Your goal – For the data below, restate word for word only the lines from the line containing "intros Hsize Hpos." through the line containing "exact (proj1 (bigEndian_is_mirrored_littleEndian", both ends included.

--- Data provided Enclosed Below ---

(** Writing one bit and reading any bit: after [SetBit(pos)] position [pos]
    tests as 1, after [ClearBit(pos)] as 0, after [ToggleBit(pos)] as the
    negation of what it was; every other in-range position tests as
    before. *)
Theorem write_then_TestBit (bm : Manipulator) (bf : BitField) (pos q : Z) :
  covers bf -> 0 <= pos < size bf -> 0 <= q < size bf ->
  exists b bf_s bf_c bf_t,
    iface_TestBit bm q bf = Some ((b, None), bf)
    /\ iface_SetBit bm pos bf = Some (None, bf_s)
    /\ iface_TestBit bm q bf_s = Some ((if q =? pos then true else b, None), bf_s)
    /\ iface_ClearBit bm pos bf = Some (None, bf_c)
    /\ iface_TestBit bm q bf_c = Some ((if q =? pos then false else b, None), bf_c)
    /\ iface_ToggleBit bm pos bf = Some (None, bf_t)
    /\ iface_TestBit bm q bf_t = Some ((if q =? pos then negb b else b, None), bf_t).
Proof.
  intros Hcov Hpos Hq. unfold covers in Hcov.
  exists (bit_at bm (data bf) q),
    (set_data bf (mask_byte bm Z.lor (data bf) pos)),
    (set_data bf (mask_byte bm Z.ldiff (data bf) pos)),
    (set_data bf (mask_byte bm Z.lxor (data bf) pos)).
  split; [apply TestBit_in_buffer; lia|].
  split; [apply SetBit_in_buffer; lia|].
  split; [rewrite TestBit_in_buffer by (simpl; rewrite ?length_mask_byte; lia);
          simpl; rewrite bit_at_set by lia; reflexivity|].
  split; [apply ClearBit_in_buffer; lia|].
  split; [rewrite TestBit_in_buffer by (simpl; rewrite ?length_mask_byte; lia);
          simpl; rewrite bit_at_clear by lia; reflexivity|].
  split; [apply ToggleBit_in_buffer; lia|].
  rewrite TestBit_in_buffer by (simpl; rewrite ?length_mask_byte; lia).
  simpl. rewrite bit_at_toggle by lia. reflexivity.
Qed.

Lemma write_then_TestBit_witness :
  covers (bigEndian_FromBytes [0xAA; 0x55] 16)
  /\ exists b bf_t,
       iface_TestBit BigEndian 9 (bigEndian_FromBytes [0xAA; 0x55] 16) = Some ((b, None), bigEndian_FromBytes [0xAA; 0x55] 16)
       /\ iface_ToggleBit BigEndian 9 (bigEndian_FromBytes [0xAA; 0x55] 16) = Some (None, bf_t)
       /\ iface_TestBit BigEndian 9 bf_t = Some ((if 9 =? 9 then negb b else b, None), bf_t).
Proof.
  assert (Hcov : covers (bigEndian_FromBytes [0xAA; 0x55] 16))
    by (unfold covers; simpl; lia).
  split; [exact Hcov|].
  destruct (write_then_TestBit BigEndian (bigEndian_FromBytes [0xAA; 0x55] 16) 9 9 Hcov)
    as (b & _ & _ & bf_t & Ht & _ & _ & _ & _ & Htog & Hread); [simpl; lia | simpl; lia |].
  exists b, bf_t. repeat split; assumption.
Defined.

(** The two orderings name the same physical bits: on a field whose size
    is a whole number of bytes, a big-endian single-bit call at [pos] is the
    little-endian call at the mirrored position of the same byte. *)
Theorem bigEndian_is_mirrored_littleEndian (bf : BitField) (pos : Z) :
  size bf mod 8 = 0 -> 0 <= pos ->
  bigEndian_SetBit pos bf = littleEndian_SetBit (mirror pos) bf
  /\ bigEndian_ClearBit pos bf = littleEndian_ClearBit (mirror pos) bf
  /\ bigEndian_ToggleBit pos bf = littleEndian_ToggleBit (mirror pos) bf
  /\ bigEndian_TestBit pos bf = littleEndian_TestBit (mirror pos) bf.
Proof.
  intros Hsize Hpos.
  assert (Hcalc : calcBitPosBE bf pos = calcBitPosLE bf (mirror pos)).
  { unfold calcBitPosBE, calcBitPosLE, mirror.
    pose proof (Z.mod_pos_bound pos 8 ltac:(lia)) as Hm.
    pose proof (Z.div_mod pos 8 ltac:(lia)) as Hd.
    pose proof (Z.div_mod (size bf) 8 ltac:(lia)) as Hs.
    assert (Hdiv : (8 * (pos / 8) + (7 - pos mod 8)) / 8 = pos / 8).
    { rewrite Z.mul_comm, Z.div_add_l by lia.
      rewrite (Z.div_small (7 - pos mod 8) 8) by lia. lia. }
    assert (Hmod : (8 * (pos / 8) + (7 - pos mod 8)) mod 8 = 7 - pos mod 8).
    { rewrite Z.mul_comm, Z.add_comm, Z.mod_add by lia. apply Z.mod_small. lia. }
    rewrite Hdiv, Hmod.
    destruct (Z.leb_spec (size bf) pos), (Z.leb_spec (size bf) (8 * (pos / 8) + (7 - pos mod 8)));
      try reflexivity; exfalso; lia. }
  unfold bigEndian_SetBit, bigEndian_ClearBit, bigEndian_ToggleBit, bigEndian_TestBit,
    littleEndian_SetBit, littleEndian_ClearBit, littleEndian_ToggleBit,
    littleEndian_TestBit.
  rewrite Hcalc. repeat split; reflexivity.
Qed.

Lemma bigEndian_is_mirrored_littleEndian_witness :
  size (bigEndian_FromBytes [0x00; 0x00] 16) mod 8 = 0 /\ 0 <= 9
  /\ bigEndian_SetBit 9 (bigEndian_FromBytes [0x00; 0x00] 16)
     = littleEndian_SetBit (mirror 9) (bigEndian_FromBytes [0x00; 0x00] 16).
Proof.
  assert (Hs : size (bigEndian_FromBytes [0x00; 0x00] 16) mod 8 = 0) by reflexivity.
  assert (Hp : 0 <= 9) by lia.
  split; [exact Hs|]. split; [exact Hp|].
  exact (proj1 (bigEndian_is_mirrored_littleEndian _ 9 Hs Hp)).
Defined.

End FurtherSingleBit.

(** ** Groups: what extract returns, and how inserts compose *)

Section FurtherGroups.

Import V2.

Lemma below_pow2 r s :
  0 <= s -> 0 <= r -> (forall j, s <= j -> Z.testbit r j = false) -> r < 2 ^ s.
Proof.
  intros Hs Hr Hhigh.
  assert (Heq : r = r mod 2 ^ s).
  { apply Z.bits_inj'. intros j Hj.
    destruct (Z_lt_le_dec j s).
    - rewrite Z.mod_pow2_bits_low by lia. reflexivity.
    - rewrite Z.mod_pow2_bits_high by lia. apply Hhigh. lia. }
  rewrite Heq. apply Z.mod_pos_bound. apply Z.pow_pos_nonneg; lia.
Qed.

Lemma well_formed_set_data bf d :
  well_formed bf -> length d = length (data bf) -> Forall byte_ok d ->
  well_formed (set_data bf d).
Proof.
  intros (Hsz & Hcov & _) Hlen Hok. unfold well_formed, covers in *. simpl.
  rewrite Hlen. auto.
Qed.

(** An in-bounds extract returns a value below [2^size] whose bit [j] is
    what [TestBit] returns at the position of the group that holds bit [j]:
    [offset + j] little-endian, [offset + size - 1 - j] big-endian; the
    field is left as it was. *)
Theorem ExtractUint64_reads_group (bm : Manipulator) (bf : BitField) (offset size0 : Z) :
  well_formed bf -> manipulator bf = bm ->
  0 <= offset -> 0 <= size0 <= 64 -> offset + size0 <= size bf ->
  exists r,
    iface_ExtractUint64 bm offset size0 bf = Some ((r, None), bf)
    /\ 0 <= r < 2 ^ size0
    /\ forall j, 0 <= j < size0 ->
         iface_TestBit bm (group_position bm offset size0 j) bf
         = Some ((Z.testbit r j, None), bf).
Proof.
  intros (Hsz & Hcov & Hok) Hbm Hoff Hs Hend.
  destruct (ExtractUint64_in_bounds bm bf offset size0 Hsz Hcov Hoff Hs Hend)
    as (r & Hrun & Hpos & Hbits).
  exists r. split; [exact Hrun|]. split.
  - split; [exact Hpos|]. apply below_pow2; [lia | exact Hpos |].
    intros j Hj. rewrite Hbits by lia.
    destruct (Z.ltb_spec j size0); [lia | reflexivity].
  - intros j Hj. unfold covers in Hcov.
    rewrite TestBit_in_buffer by (destruct bm; simpl; lia).
    rewrite Hbits by lia. rewrite Hbm. unfold group_position.
    destruct (Z.ltb_spec j size0); [reflexivity | lia].
Qed.

Lemma ExtractUint64_reads_group_witness :
  well_formed (bigEndian_FromBytes [0xA0; 0xAA; 0x0A; 0x00] 32)
  /\ exists r,
       iface_ExtractUint64 BigEndian 4 16 (bigEndian_FromBytes [0xA0; 0xAA; 0x0A; 0x00] 32)
       = Some ((r, None), bigEndian_FromBytes [0xA0; 0xAA; 0x0A; 0x00] 32)
       /\ 0 <= r < 2 ^ 16.
Proof.
  assert (Hwf : well_formed (bigEndian_FromBytes [0xA0; 0xAA; 0x0A; 0x00] 32)).
  { split; [|split].
    - red. simpl. lia.
    - red. simpl. lia.
    - simpl. repeat constructor; unfold byte_ok; lia. }
  split; [exact Hwf|].
  destruct (ExtractUint64_reads_group BigEndian _ 4 16 Hwf eq_refl)
    as (r & Hrun & Hr & _); [lia | lia | simpl; lia |].
  exists r. split; assumption.
Defined.

(** Extract, then insert what was extracted: the field, buffer included, is
    exactly what it was. *)
Theorem insert_extracted_is_identity (bm : Manipulator) (bf : BitField) (offset size0 : Z) :
  well_formed bf -> manipulator bf = bm ->
  0 <= offset -> 0 <= size0 <= 64 -> offset + size0 <= size bf ->
  exists r,
    iface_ExtractUint64 bm offset size0 bf = Some ((r, None), bf)
    /\ iface_InsertUint64 bm offset size0 r bf = Some (None, bf).
Proof.
  intros Hwf Hbm Hoff Hs Hend.
  pose proof Hwf as (Hsz & Hcov & Hok).
  destruct (ExtractUint64_in_bounds bm bf offset size0 Hsz Hcov Hoff Hs Hend)
    as (r & Hrun & Hpos & Hr).
  destruct (InsertUint64_in_bounds bm bf offset size0 r Hwf Hoff Hs Hend)
    as (d' & Hins & Hlen & Hok' & Hbits).
  exists r. split; [exact Hrun|]. rewrite Hins.
  assert (Hd : d' = data bf).
  { apply (buffer_ext (manipulator bf)); try assumption.
    intros q Hq. rewrite Hbits by assumption.
    destruct (Z.leb_spec offset q), (Z.ltb_spec q (offset + size0)); simpl;
      try reflexivity.
    rewrite Hbm. destruct bm; unfold group_bit; rewrite Hr by lia.
    - destruct (Z.ltb_spec (q - offset) size0); [|lia]. simpl.
      rewrite Hbm. f_equal. lia.
    - destruct (Z.ltb_spec (size0 - 1 - (q - offset)) size0); [|lia]. simpl.
      rewrite Hbm. f_equal. lia. }
  rewrite Hd, set_data_same. reflexivity.
Qed.

Lemma insert_extracted_is_identity_witness :
  well_formed (littleEndian_FromBytes [0xA0; 0xAA; 0x0A; 0x00] 32)
  /\ exists r,
       iface_ExtractUint64 LittleEndian 4 16 (littleEndian_FromBytes [0xA0; 0xAA; 0x0A; 0x00] 32)
       = Some ((r, None), littleEndian_FromBytes [0xA0; 0xAA; 0x0A; 0x00] 32)
       /\ iface_InsertUint64 LittleEndian 4 16 r (littleEndian_FromBytes [0xA0; 0xAA; 0x0A; 0x00] 32)
          = Some (None, littleEndian_FromBytes [0xA0; 0xAA; 0x0A; 0x00] 32).
Proof.
  assert (Hwf : well_formed (littleEndian_FromBytes [0xA0; 0xAA; 0x0A; 0x00] 32)).
  { split; [|split].
    - red. simpl. lia.
    - red. simpl. lia.
    - simpl. repeat constructor; unfold byte_ok; lia. }
  split; [exact Hwf|].
  apply (insert_extracted_is_identity LittleEndian _ 4 16 Hwf eq_refl);
    [lia | lia | simpl; lia].
Defined.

--- End of Enclosed Data provided ---

Response area –
  intros Hsize Hpos.
  assert (Hcalc : calcBitPosBE bf pos = calcBitPosLE bf (mirror pos)).
  { unfold calcBitPosBE, calcBitPosLE, mirror.
    pose proof (Z.mod_pos_bound pos 8 ltac:(lia)) as Hm.
    pose proof (Z.div_mod pos 8 ltac:(lia)) as Hd.
    pose proof (Z.div_mod (size bf) 8 ltac:(lia)) as Hs.
    assert (Hdiv : (8 * (pos / 8) + (7 - pos mod 8)) / 8 = pos / 8).
    { rewrite Z.mul_comm, Z.div_add_l by lia.
      rewrite (Z.div_small (7 - pos mod 8) 8) by lia. lia. }
    assert (Hmod : (8 * (pos / 8) + (7 - pos mod 8)) mod 8 = 7 - pos mod 8).
    { rewrite Z.mul_comm, Z.add_comm, Z.mod_add by lia. apply Z.mod_small. lia. }
    rewrite Hdiv, Hmod.
    destruct (Z.leb_spec (size bf) pos), (Z.leb_spec (size bf) (8 * (pos / 8) + (7 - pos mod 8)));
      try reflexivity; exfalso; lia. }
  unfold bigEndian_SetBit, bigEndian_ClearBit, bigEndian_ToggleBit, bigEndian_TestBit,
    littleEndian_SetBit, littleEndian_ClearBit, littleEndian_ToggleBit,
    littleEndian_TestBit.
  rewrite Hcalc. repeat split; reflexivity.
Qed.

Lemma bigEndian_is_mirrored_littleEndian_witness :
  size (bigEndian_FromBytes [0x00; 0x00] 16) mod 8 = 0 /\ 0 <= 9
  /\ bigEndian_SetBit 9 (bigEndian_FromBytes [0x00; 0x00] 16)
     = littleEndian_SetBit (mirror 9) (bigEndian_FromBytes [0x00; 0x00] 16).
Proof.
  assert (Hs : size (bigEndian_FromBytes [0x00; 0x00] 16) mod 8 = 0) by reflexivity.
  assert (Hp : 0 <= 9) by lia.
  split; [exact Hs|]. split; [exact Hp|].
  exact (proj1 (bigEndian_is_mirrored_littleEndian _ 9 Hs Hp)).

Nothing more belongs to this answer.